During his Friday appearance in Iowa, Ramaswamy accused Pressley, the first Black woman elected to represent Massachusetts in Congress, of racism and compared her to “modern grand wizards” of the Ku Klux Klan for comments she made in 2019, saying: “We don't need any more Black faces that don’t want to be a Black voice." Pressley clarified her remarks at the time, noting on social media that she “speaking to the collective impact of lifting up one's lived experience, *whatever* that is.”
Pressley, a progressive elected to the House in 2018, shot back on Saturday, calling the comments “harmful.”
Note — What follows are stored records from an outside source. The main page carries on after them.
(** * Pooling factory of txtai: method and maxlength resolution

    Shallow embedding of [src/python/txtai/models/pooling/factory.py]
    ([PoolingFactory.create], [.method], [.maxlength], [.load]) and the
    properties of its resolution order.

    Python values are an inductive type, a [dict] with string keys is a
    [gmap string pyval], and the effects of the module (file system
    tests, Hugging Face Hub downloads, raised exceptions) are threaded
    through a writer/error monad whose log is the chronological list of
    calls made to the outside world. *)

From Stdlib Require Import Floats.SpecFloat.
From stdpp Require Import gmap strings list.

Set Warnings "-register-all".

(** ** Python values *)

(** The values that can occur in a pooling configuration or in a parsed
    JSON file.  [PObject] is an opaque instance (a device, a tokenizer, a
    model object) with the default [object] behaviour: always truthy,
    equal to nothing but itself, without [__getitem__] or [get]. *)
Inductive pyval : Type :=
  | PNone
  | PBool (b : bool)
  | PInt (z : Z)
  | PFloat (f : spec_float)
  | PStr (s : string)
  | PBytes (b : list Byte.byte)
  | PList (l : list pyval)
  | PDict (d : gmap string pyval)
  | PObject (id : nat).

(** Exceptions.  [EntryNotFoundError] stands for the class of
    [huggingface_hub.utils] and its subclasses, which is what an
    [except EntryNotFoundError] clause catches; [OtherError] is any
    exception class the module never names (validation, HTTP, OS and
    JSON decoding errors). *)
Inductive exn : Type :=
  | EntryNotFoundError
  | KeyError (k : string)
  | TypeError
  | AttributeError
  | OtherError (name : string).

Inductive result (A : Type) : Type :=
  | Ok (a : A)
  | Raise (e : exn).
Arguments Ok {A} a.
Arguments Raise {A} e.

Definition returns {A} (r : result A) : bool :=
  match r with Ok _ => true | Raise _ => false end.

(** [bool(v)]. *)
Definition truthy (v : pyval) : bool :=
  match v with
  | PNone => false
  | PBool b => b
  | PInt z => negb (Z.eqb z 0)
  | PFloat f => match f with S754_zero _ => false | _ => true end
  | PStr s => negb (String.eqb s "")
  | PBytes b => match b with [] => false | _ => true end
  | PList l => match l with [] => false | _ => true end
  | PDict d => negb (Nat.eqb (size d) 0)
  | PObject _ => true
  end.

(** [v == s] for a string literal [s]: only a [str] compares equal to a
    [str]. *)
Definition py_eq_str (v : pyval) (s : string) : bool :=
  match v with
  | PStr t => String.eqb t s
  | _ => false
  end.
Record Outcome := {
  events : list Event;
  exitStatus : Z;
  finalSlots : Slots
}.

Definition main (w : World) (schedule : list nat) (argv : list string) : Outcome :=
  match parseCommandLine (libraryDefaults w) argv with
  | Exited status output =>
      {| events := [Stdout output]; exitStatus := status;
         finalSlots := initialSlots 0 |}
  | Thrown what =>
      {| events := [Stderr ("Error: " +:+ what)]; exitStatus := EXIT_FAILURE;
         finalSlots := initialSlots 0 |}
  | Returned options =>
      if negb (ensureDirectoryExists w (outputDirectory options)) then
        {| events :=
             [Mkdir (outputDirectory options);
              Stderr ("Failed to create output directory '"
                        +:+ outputDirectory options +:+ "'")];
           exitStatus := EXIT_FAILURE;
           finalSlots := initialSlots 0 |}
      else
        let n := Z.to_nat (fileCount options) in
        let launches := launchesOf options in
        let slots := runThreads w options schedule (initialSlots n) in
        let joins := joinsOf options in
        match firstError (errors slots) with
        | Some what =>
            {| events :=
                 [Mkdir (outputDirectory options)] ++ launches ++ joins
                   ++ [Stderr ("Error: " +:+ what)];
               exitStatus := EXIT_FAILURE;
               finalSlots := slots |}
        | None =>
            {| events :=
                 [Mkdir (outputDirectory options)] ++ launches ++ joins
                   ++ [Summary (printSummary options (results slots)
                                  (overallEnd w - overallStart w))];
               exitStatus := EXIT_SUCCESS;
               finalSlots := slots |}
        end
  end.

(** ** Relations used to reason about the parser *)

(** [Accepts argument text o o1]: the loop body, at a flag [argument]
    followed by the value [text], succeeds and turns [o] into [o1]. *)
Inductive Accepts : string -> string -> CommandLineOptions -> CommandLineOptions -> Prop :=
| AcceptsFiles text value o :
    parseSizeT text = Returned value -> value <> 0 ->
    Accepts "--files" text o (set_fileCount value o)
| AcceptsMessages text value o :
    parseSizeT text = Returned value -> value <> 0 ->
    Accepts "--messages" text o (set_messagesPerFile value o)
| AcceptsQueueSize text value o :
    parseUint32 text = Returned value -> value <> 0 ->
    Accepts "--queue-size" text o (set_queueSize value o)
| AcceptsUncompressedBytes text value o :
    parseStreamSize text = Returned value ->
    Accepts "--uncompressed-bytes" text o (set_uncompressedBufferSize value o)
| AcceptsLogContainerBytes text value o :
    parseUint32 text = Returned value ->
    Accepts "--log-container-bytes" text o (set_logContainerSize value o)
| AcceptsCompressionThreads text value o :
    parseUint32 text = Returned value -> value <> 0 ->
    Accepts "--compression-threads" text o (set_compressionThreads value o)
| AcceptsOutputDir text o :
    Accepts "--output-dir" text o (set_outputDirectory text o).

(** [Parses o args o']: [args] is a sequence of accepted flag/value pairs
    leading from [o] to [o']. *)
Inductive Parses : CommandLineOptions -> list string -> CommandLineOptions -> Prop :=
| ParsesNil o : Parses o [] o
| ParsesCons o argument text o1 rest o' :
    Accepts argument text o o1 -> Parses o1 rest o' ->
    Parses o (argument :: text :: rest) o'.

(** The ranges of the option fields that the C++ types and the parser's
    checks give. *)
Record InRange (o : CommandLineOptions) : Prop := {
  fileCount_range : 1 <= fileCount o < 2 ^ 64;
  messagesPerFile_range : 1 <= messagesPerFile o < 2 ^ 64;
  queueSize_range : 1 <= queueSize o < 2 ^ 32;
  uncompressedBufferSize_range : 0 <= uncompressedBufferSize o < 2 ^ 63;
  logContainerSize_range : 0 <= logContainerSize o < 2 ^ 32;
  compressionThreads_range : 0 <= compressionThreads o < 2 ^ 32
}.

(** The frame with sequence number [first + j]. *)
Definition frameAt (index : Z) (first : Z) (j : nat) : CanMessage.t :=
  makeMessage index (first + Z.of_nat j).

(** The slot vectors keep the size they were allocated with. *)
Record WfSlots (n : nat) (s : Slots) : Prop := {
  results_length : length (results s) = n;
  errors_length : length (errors s) = n;
  calls_length : length (calls s) = n
}.

(** The outcome of the task with index [k] on freshly allocated slots. *)
Definition taskOutcome (w : World) (options : CommandLineOptions) (k : nat)
    : list LibraryCall * WriterResult * exception_ptr :=
  runWriter (writer w (Z.of_nat k)) (makeConfig options (Z.of_nat k))
            zeroResult None.

(** Concrete environments for the examples. *)
Module Examples.

Definition defaults : LibraryDefaults :=
  {| defaultLogContainerSize := 131072; compressionThreadCount := 4 |}.

Definition healthy : WriterBehaviour :=
  {| onOpen := fun _ => OpenSucceeds; onWrite := fun _ _ => None;
     onClose := None; clockStart := 5; clockEnd := 9 |}.

Definition unwritable : WriterBehaviour :=
  {| onOpen := fun _ => OpenFails; onWrite := fun _ _ => None;
     onClose := None; clockStart := 5; clockEnd := 9 |}.

Definition fullDisk : WriterBehaviour :=
  {| onOpen := fun _ => OpenSucceeds;
     onWrite := fun i _ => if 1 <=? i then Some "write failed" else None;
     onClose := None; clockStart := 2; clockEnd := 3 |}.

(** Every writer works. *)
Definition good : World :=
  {| libraryDefaults := defaults; mkdir := fun _ => MkdirCreated;
     writer := fun _ => healthy; overallStart := 0; overallEnd := 100 |}.

(** Task 1 cannot open its file and task 2 fails at its second write. *)
Definition faulty : World :=
  {| libraryDefaults := defaults; mkdir := fun _ => MkdirExists;
     writer := fun k => if k =? 1 then unwritable
                        else if k =? 2 then fullDisk else healthy;
     overallStart := 0; overallEnd := 100 |}.

End Examples.

(** ** Further notions used in the properties *)

(** A text at which the digit scan stops: empty, or starting with a
    character that is not a decimal digit. *)
Definition stopsScan (tail : string) : Prop :=
  match tail with
  | EmptyString => True
  | String c _ => CStdlib.digitValue c = None
  end.

(** The flags that take a value. *)
Definition valueFlags : list string :=
  ["--files"; "--messages"; "--queue-size"; "--uncompressed-bytes";
   "--log-container-bytes"; "--compression-threads"; "--output-dir"].

(** Every argument the loop recognises in flag position. *)
Definition knownFlags : list string := "-h" :: "--help" :: valueFlags.

(** ** The single-file benchmark ([file_write_benchmark.cpp])

    One writer, no thread: the program writes copies of a prototype frame
    until the steady clock passes a deadline one second after the start,
    closes the file, measures its size and prints statistics.  It has no
    [try] block: an exception of the library ends the program through
    [std::terminate]. *)

Module FileWriteBenchmark.
(** C5: [addLoopClosureId] and [addChildLoopClosureId] insert, and raise
    [neighborsModified], only for a non-zero id that has no edge yet; with
    the id 0 or an id that has an edge the node is left as it is, so a
    second call with the same id keeps the first transform. *)
Theorem addLoopClosureId_first_writer_wins s (id : Z) t :
  (id <> 0 -> _loopClosureIds s !! id = None ->
     addLoopClosureId id t s
     = set_neighborsModified true
         (set_loopClosureIds (<[id:=t]> (_loopClosureIds s)) s))
  /\ (id = 0 \/ is_Some (_loopClosureIds s !! id) ->
        addLoopClosureId id t s = s)
  /\ (forall t', addLoopClosureId id t' (addLoopClosureId id t s)
                 = addLoopClosureId id t s)
  /\ (id <> 0 -> _childLoopClosureIds s !! id = None ->
        addChildLoopClosureId id t s
        = set_neighborsModified true
            (set_childLoopClosureIds (<[id:=t]> (_childLoopClosureIds s)) s))
  /\ (id = 0 \/ is_Some (_childLoopClosureIds s !! id) ->
        addChildLoopClosureId id t s = s)
  /\ (forall t', addChildLoopClosureId id t' (addChildLoopClosureId id t s)
                 = addChildLoopClosureId id t s).
Proof.
  assert (Hlc : forall s0 t0, id = 0 \/ is_Some (_loopClosureIds s0 !! id) ->
                  addLoopClosureId id t0 s0 = s0).
  { intros s0 t0 H. unfold addLoopClosureId.
    destruct (Z.eqb_spec id 0) as [_|Hid]; [reflexivity|].
    destruct H as [H|H]; [contradiction|].
    rewrite map_insert_taken by assumption. apply set_loopClosureIds_same. }
  assert (Hch : forall s0 t0,
                  id = 0 \/ is_Some (_childLoopClosureIds s0 !! id) ->
                  addChildLoopClosureId id t0 s0 = s0).
  { intros s0 t0 H. unfold addChildLoopClosureId.
    destruct (Z.eqb_spec id 0) as [_|Hid]; [reflexivity|].
    destruct H as [H|H]; [contradiction|].
    rewrite map_insert_taken by assumption.
    apply set_childLoopClosureIds_same. }
  assert (Hlc1 : id <> 0 -> _loopClosureIds s !! id = None ->
                 addLoopClosureId id t s
                 = set_neighborsModified true
                     (set_loopClosureIds (<[id:=t]> (_loopClosureIds s)) s)).
  { intros Hid Hnone. unfold addLoopClosureId.
    destruct (Z.eqb_spec id 0) as [|_]; [contradiction|].
    by rewrite map_insert_fresh. }
  assert (Hch1 : id <> 0 -> _childLoopClosureIds s !! id = None ->
                 addChildLoopClosureId id t s
                 = set_neighborsModified true
                     (set_childLoopClosureIds
                        (<[id:=t]> (_childLoopClosureIds s)) s)).
  { intros Hid Hnone. unfold addChildLoopClosureId.
    destruct (Z.eqb_spec id 0) as [|_]; [contradiction|].
    by rewrite map_insert_fresh. }
  repeat split; try (by apply Hlc); try (by apply Hch); try assumption.
  - intros t'. apply Hlc.
    destruct (Z.eq_dec id 0) as [?|Hid]; [by left|right].
    destruct (_loopClosureIds s !! id) as [t0|] eqn:E.
    + rewrite Hlc by (right; eauto). rewrite E. eauto.
    + rewrite Hlc1 by done. simpl. rewrite lookup_insert_eq. eauto.
  - intros t'. apply Hch.
    destruct (Z.eq_dec id 0) as [?|Hid]; [by left|right].
    destruct (_childLoopClosureIds s !! id) as [t0|] eqn:E.
    + rewrite Hch by (right; eauto). rewrite E. eauto.
    + rewrite Hch1 by done. simpl. rewrite lookup_insert_eq. eauto.
Qed.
“We typically don’t engage in these bad-faith attacks but yesterday a line was crossed. A GOP candidate referred to Ayanna as ‘a modern grand wizard of the KKK’ because she speaks out against racial injustice,” Pressley’s team said in a fundraising pitch. “This is backwards and harmful, but that is the point.”
But on Sunday, Ramaswamy did not back down when he was repeatedly questioned about the comparison by Bash.
“I think it is the same spirit to say that I can look at you and based on just your skin color, that I know something about the content of your character, that I know something about the content of the viewpoints you're allowed to express,” Ramaswamy said, calling the rhetoric “divisive.”